Would you return, word for word, the lines of the data below from the line with "Definition UNIVERSAL_BASELINE : R" through the line with "The trailing [np.isnan]", and no others?
[RECORDS TO PROCESS Boundary: Start]
(** * Weather Intelligence: the fetch / retry / batch-upsert pipeline

    A shallow embedding of [src/weather_client.py], [src/supabase_client.py]
    and the batch loop of [src/main.py], followed by the properties of the
    pipeline that the specification states.

    Python values are embedded as [pyval]; a Python [dict] with string keys
    is a [gmap string pyval].  Code that can raise returns a [result]; code
    that talks to the store threads a [store] and keeps its effects when an
    exception is raised.  The fetch of one ward is a function of what the
    provider answers; the fetches of a run, interleaved under the semaphore,
    are a step relation whose tasks end with the results of that function. *)

From Stdlib Require Import ZArith String List Lia.
From Stdlib Require Import Floats.SpecFloat.
From stdpp Require Import gmap strings list fin_maps.

Set Warnings "-register-all".
Local Open Scope string_scope.
Local Open Scope list_scope.
Local Open Scope nat_scope.

(* ===================================================================== *)
(** ** Python values, exceptions and the few built-ins the code uses      *)
(* ===================================================================== *)

Module Py.

(** JSON as [resp.json()] decodes it, and the values the code builds. *)
Inductive pyval : Type :=
| PNone
| PBool (b : bool)
| PInt (z : Z)
| PFloat (f : spec_float)
| PStr (s : string)
| PList (l : list pyval)
| PDict (d : gmap string pyval).

(** The exceptions that can leave the modelled code.  [StoreError] stands
    for whatever the store client's [execute()] raises. *)
Inductive exn : Type :=
| KeyError (key : string)
| AttributeError
| TypeError
| ValueError
| StoreError.

Inductive result (A : Type) : Type :=
| Ok (a : A)
| Raise (e : exn).
Arguments Ok {A} a.
Arguments Raise {A} e.

#[global] Instance result_ret : MRet result := fun A a => Ok a.
#[global] Instance result_bind : MBind result :=
  fun A B f m => match m with Ok a => f a | Raise e => Raise e end.
#[global] Instance result_fmap : FMap result :=
  fun A B f m => match m with Ok a => Ok (f a) | Raise e => Raise e end.

(** [for x in xs: ...] where the body may raise: the elements are visited
    in order and the first exception ends the loop. *)
Fixpoint for_each {A B : Type} (f : A -> result B) (xs : list A)
  : result (list B) :=
  match xs with
  | [] => Ok []
  | x :: xs' => y ← f x; ys ← for_each f xs'; Ok (y :: ys)
  end.

(** A dict display [{k1: v1, k2: v2, ...}]: later keys overwrite. *)
Definition py_dict (items : list (string * pyval)) : gmap string pyval :=
  fold_left (fun d kv => <[kv.1 := kv.2]> d) items ∅.

(** [{k1: e1, ...}] whose value expressions may raise, evaluated left to
    right. *)
Definition dict_of (items : list (string * result pyval))
  : result (gmap string pyval) :=
  kvs ← for_each (fun kv => v ← kv.2; Ok (kv.1, v)) items;
  Ok (py_dict kvs).

(** [v.get(k, dflt)]: only a dict has [.get]. *)
Definition py_get (v : pyval) (k : string) (dflt : pyval) : result pyval :=
  match v with
  | PDict d => Ok (default dflt (d !! k))
  | _ => Raise AttributeError
  end.

(** [v.get(k)] *)
Definition py_get_none (v : pyval) (k : string) : result pyval :=
  py_get v k PNone.

(** [v[k]] for a string key [k]. *)
Definition py_getitem (v : pyval) (k : string) : result pyval :=
  match v with
  | PDict d => match d !! k with
               | Some x => Ok x
               | None => Raise (KeyError k)
               end
  | _ => Raise TypeError
  end.

Fixpoint chars (s : string) : list pyval :=
  match s with
  | EmptyString => []
  | String c s' => PStr (String c EmptyString) :: chars s'
  end.

(** [iter(v)]: a list yields its elements, a dict its keys, a string its
    characters; nothing else is iterable.  Python yields the keys of a dict
    in insertion order, which a [gmap] does not keep; every loop of the
    code calls [.get] on the element first, which raises on any string, so
    the order is never observed. *)
Definition py_iter (v : pyval) : result (list pyval) :=
  match v with
  | PList l => Ok l
  | PDict d => Ok (PStr <$> (map_to_list d).*1)
  | PStr s => Ok (chars s)
  | _ => Raise TypeError
  end.

(** Truth value of [v] as [if v] / [not v] see it. *)
Definition py_truthy (v : pyval) : bool :=
  match v with
  | PNone => false
  | PBool b => b
  | PInt z => negb (z =? 0)%Z
  | PFloat f => match f with S754_zero _ => false | _ => true end
  | PStr s => match s with EmptyString => false | _ => true end
  | PList l => match l with [] => false | _ => true end
  | PDict d => match map_to_list d with [] => false | _ => true end
  end.

(** The binary64 number 1.0 *)
Definition float_one : spec_float := S754_finite false 4503599627370496 (-52).

(** [v == 1]: true for the int 1, for [True] and for the float 1.0. *)
Definition py_eq_one (v : pyval) : bool :=
  match v with
  | PInt z => (z =? 1)%Z
  | PBool b => b
  | PFloat f => SFeqb f float_one
  | _ => false
  end.

(** [xs[i : j]] for [0 <= i] *)
Definition py_slice {A : Type} (xs : list A) (i j : nat) : list A :=
  take (j - i) (drop i xs).

(** [range(0, stop, step)] for [step > 0]: 0, step, 2*step, ... below
    [stop]. *)
Definition py_range_step (stop step : nat) : list nat :=
  (fun k => k * step) <$> seq 0 ((stop + step - 1) / step).

End Py.
Import Py.

(* ===================================================================== *)
(** ** weather_client.py                                                  *)
(* ===================================================================== *)

Module weather_client.
(** * USRP_Visualizer: the streaming worker of [src/main.cpp]

    A shallow embedding of [RadioWorker::run] (the waveform synthesizer, the
    connection attempt, the send-or-sleep cycle, the burst framing and the
    try-lock publication of the sample buffer) and of the reader side
    [MainWindow::updatePlot], followed by the properties of the
    specification that were checked against them.

    The C++ code computes in [double] and stores [std::complex<float>].  The
    embedding is written once over an interface [Scalar] holding exactly the
    operations the code uses, and is read at three instances:
    - [DoubleScalar]: IEEE binary64 ([PrimFloat]); the libm functions [cos],
      [sin] and the narrowing to [float] are parameters ([DoubleTrig]);
    - [RealScalar], [RealTrig]: exact real arithmetic, the reading under
      which the statements made "up to tolerance" are exact;
    - [ProgramScalar]: exact real arithmetic in which [M_PI] is the value
      of the double of that name, which lies below [PI]. *)

From Stdlib Require Import ZArith List String Bool Lia PeanoNat.
From Stdlib Require Import Reals Lra Machin.
From Stdlib Require Import Floats.PrimFloat.
From Stdlib Require Import Numbers.Cyclic.Int63.Uint63.
Import ListNotations.

Set Implicit Arguments.

(* ================================================================== *)
(** ** Scalars *)

(** The arithmetic of the phase accumulator.  [lit] stands for the integral
    literals of the source ([0], [1.0], [-1.0], [2.0], [10e3], [1e6], ...),
    [m_pi] for [M_PI], [gtb] for the C++ [>] on doubles. *)
Class Scalar (T : Type) := {
  lit : Z -> T;
  m_pi : T;
  add : T -> T -> T;
  sub : T -> T -> T;
  mul : T -> T -> T;
  div : T -> T -> T;
  gtb : T -> T -> bool
}.
(** * Multi-resolution cosmology: the correction model, the tension
      statistics, the cross-survey classifier and the cosmology converters

    A shallow embedding of the numerical core of the repository
    (utils/corrections.py, utils/cosmology.py, utils/validation.py,
    config/corrections.py and the statistics of joint_lambda_cdm_fit.py).

    Number model.  The Python code works on IEEE binary64 floats.  Here a
    finite float is a real number ([R]) and every operation is the exact
    one, so rounding, overflow and underflow are outside the model.  What
    the model keeps of the float semantics is the control flow:
    - a Python [float] operation that divides by zero (or raises zero to a
      negative power) raises [ZeroDivisionError];
    - the same operation on a numpy value gives inf or nan together with a
      RuntimeWarning; the model stops there with [NonFinite] and follows
      such values no further;
    - a negative Python float raised to a non-integer power is a Python
      [complex]. *)

From Stdlib Require Import Reals Lra Lia ZArith List String.
From stdpp Require Import gmap strings sorting.
Import ListNotations.

Local Open Scope R_scope.

(** ** Outcomes of a call *)

Module Py.

(** The exception classes the modelled code can raise.
    [ValidationError] and [ParameterValidationError] are the classes of
    utils/validation.py (both subclasses of [ValueError] in the source). *)
Inductive exn : Type :=
  | ZeroDivisionError
  | ValueError
  | ValidationError
  | ParameterValidationError.

Inductive outcome (A : Type) : Type :=
  | Returns (a : A)
  | Raises (e : exn)
  | NonFinite.

Arguments Returns {A} a.
Arguments Raises {A} e.
Arguments NonFinite {A}.

Definition bind {A B : Type} (m : outcome A) (k : A -> outcome B) : outcome B :=
  match m with
  | Returns a => k a
  | Raises e => Raises e
  | NonFinite => NonFinite
  end.

Definition is_raises {A : Type} (m : outcome A) : bool :=
  match m with Raises _ => true | _ => false end.

(** A Python number: a float, or the complex a float power can produce. *)
Inductive num : Type :=
  | Float (x : R)
  | Complex (re im : R).

End Py.

Export Py.

#[global] Instance outcome_bind : MBind outcome :=
  fun A B k m => Py.bind m k.
#[global] Instance outcome_ret : MRet outcome := @Returns.

(** ** Float primitives *)

#[global] Instance Rlt_decision (x y : R) : Decision (x < y) := Rlt_dec x y.
#[global] Instance Rle_decision (x y : R) : Decision (x <= y) := Rle_dec x y.

(** [a / b] on Python floats. *)
Definition py_div (a b : R) : outcome R :=
  if Req_dec_T b 0 then Raises ZeroDivisionError else Returns (a / b).

(** [a / b] when one operand is a numpy scalar or array element. *)
Definition np_div (a b : R) : outcome R :=
  if Req_dec_T b 0 then NonFinite else Returns (a / b).

Definition is_integral (y : R) : bool :=
  if Req_dec_T (frac_part y) 0 then true else false.

(** [x ** y] on Python floats (float_pow of CPython, finite operands). *)
Definition py_pow (x y : R) : outcome num :=
  if Req_dec_T y 0 then Returns (Float 1)
  else if Rlt_dec 0 x then Returns (Float (Rpower x y))
  else if Req_dec_T x 0 then
    (if Rlt_dec y 0 then Raises ZeroDivisionError else Returns (Float 0))
  else if is_integral y then Returns (Float (powerRZ x (Int_part y)))
  else Returns (Complex (Rpower (- x) y * cos (y * PI))
                        (Rpower (- x) y * sin (y * PI))).

(** [x ** y] on numpy float64 elements: no exception, no complex. *)
Definition np_pow (x y : R) : outcome R :=
  if Req_dec_T y 0 then Returns 1
  else if Rlt_dec 0 x then Returns (Rpower x y)
  else if Req_dec_T x 0 then
    (if Rlt_dec y 0 then NonFinite else Returns 0)
  else if is_integral y then Returns (powerRZ x (Int_part y))
  else NonFinite.

(** [np.sqrt]. *)
Definition np_sqrt (x : R) : outcome R :=
  if Rlt_dec x 0 then NonFinite else Returns (sqrt x).

(** float * number *)
Definition num_scale (b : R) (n : num) : num :=
  match n with
  | Float x => Float (b * x)
  | Complex re im => Complex (b * re) (b * im)
  end.

(** ** config/corrections.py *)

Definition UNIVERSAL_BASELINE : R := 200 / 10000.
Definition REDSHIFT_SCALING_EXPONENT : R := - (5 / 10).

(** ** utils/corrections.py: the correction model *)

Definition calculate_redshift_dependent_correction
    (z_eff baseline exponent : R) : outcome num :=
  z_factor ← py_pow (1 + z_eff) exponent;
  Returns (num_scale baseline z_factor).

(** The call with the default exponent. *)
Definition correction (z_eff baseline : R) : outcome num :=
  calculate_redshift_dependent_correction z_eff baseline REDSHIFT_SCALING_EXPONENT.

(** ** utils/validation.py

    The trailing [np.isnan] / [np.isinf] tests of the validators never
    fire on finite values and are not part of the model. *)

Definition validate_redshift (z max_z : R) : outcome unit :=
  if Rlt_dec z 0 then Raises ParameterValidationError
  else if Rlt_dec max_z z then Raises ParameterValidationError
  else Returns tt.

Definition validate_measurement_uncertainty (value sigma : R) : outcome unit :=
  if Rle_dec sigma 0 then Raises ValidationError
  else if Rlt_dec (Rabs value) sigma then Raises ValidationError
  else Returns tt.
(* ===== verification/_CoqProject ===== *)
-Q . S2P
Prelude.v
JsString.v
JsNumber.v
Controls.v
JsValue.v
JsJson.v
Uri.v
Html.v
QueueBoard.v
LogFilters.v
Forms.v
BackendKind.v
Pwa.v
AliasDialog.v
ModelDialog.v
Catalog.v
KeyPicker.v
Jobs.v
ChatSink.v
MediaPoll.v
ChatStream.v
ChatParams.v
ChatRefs.v
ChatMode.v
ChatStore.v
ChatInv.v
ChatControls.v
ChatProps.v
ChatPanels.v
ChatSave.v
MediaRequest.v
DialogJobs.v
[RECORDS TO PROCESS Boundary: End]
__RESPONSE__
Definition UNIVERSAL_BASELINE : R := 200 / 10000.
Definition REDSHIFT_SCALING_EXPONENT : R := - (5 / 10).

(** ** utils/corrections.py: the correction model *)

Definition calculate_redshift_dependent_correction
    (z_eff baseline exponent : R) : outcome num :=
  z_factor ← py_pow (1 + z_eff) exponent;
  Returns (num_scale baseline z_factor).

(** The call with the default exponent. *)
Definition correction (z_eff baseline : R) : outcome num :=
  calculate_redshift_dependent_correction z_eff baseline REDSHIFT_SCALING_EXPONENT.

(** ** utils/validation.py

    The trailing [np.isnan] / [np.isinf] tests of the validators never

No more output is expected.